Le 14 mai 2026, le président américain Donald Trump a franchi le pas historique d’une visite d’État à Pékin, la première depuis le passage de son propre mandat en 2017, sous le regard solennel du président chinois Xi Jinping au Palais du Peuple.
Avant les caméras, Trump a déclaré que les relations sino‑américaines « seront meilleures que jamais » et a promis un « avenir fabuleux » aux deux pays.
« Nous allons avoir ensemble un avenir fabuleux », a affirmé le président américain.
Xi, toutefois, a rappelé le point le plus sensible : Taïwan.

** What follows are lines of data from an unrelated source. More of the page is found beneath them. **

(** * bw2op-totp: the Bitwarden to 1Password TOTP patcher

    A shallow embedding of [bw2op_totp.py] and the properties of its
    matcher, its otpauth URL constructor and its run loop.

    Conventions of the embedding.
    - A Python [str] is a [string]; a character is a code point below 256
      (the Latin-1 range), so [str.lower], [str.strip] and
      [urllib.parse.quote] are written out for that range.
    - A JSON field that holds a string, [null], or is absent is an
      [option string]; [None] is both Python's [None] and the missing key,
      which [dict.get] does not tell apart.
    - Whatever the script does to the outside (printing, reading the
      confirmation line, spawning [op]) goes through the monad [Run.M],
      which carries the console output and the log of spawned commands and
      can raise a Python exception. *)

From Stdlib Require Import String Ascii List Bool Arith Lia DecimalString.
From stdpp Require Import base strings gmap list.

« Si la question de Taïwan est mal traitée, les deux pays se heurteront, voire entreront en conflit », a averti le dirigeant chinois, insistant sur le fait que cet enjeu était « la question la plus importante dans les relations sino‑américaines ».
Les deux chefs d’État ont aussi évoqué la guerre en Iran, notamment le détroit d’Ormuz, où la Chine a récemment autorisé le passage de plusieurs de ses navires, et ont convenu de discuter de « garde‑fous » pour l’intelligence artificielle afin d’éviter des cyber‑attaques.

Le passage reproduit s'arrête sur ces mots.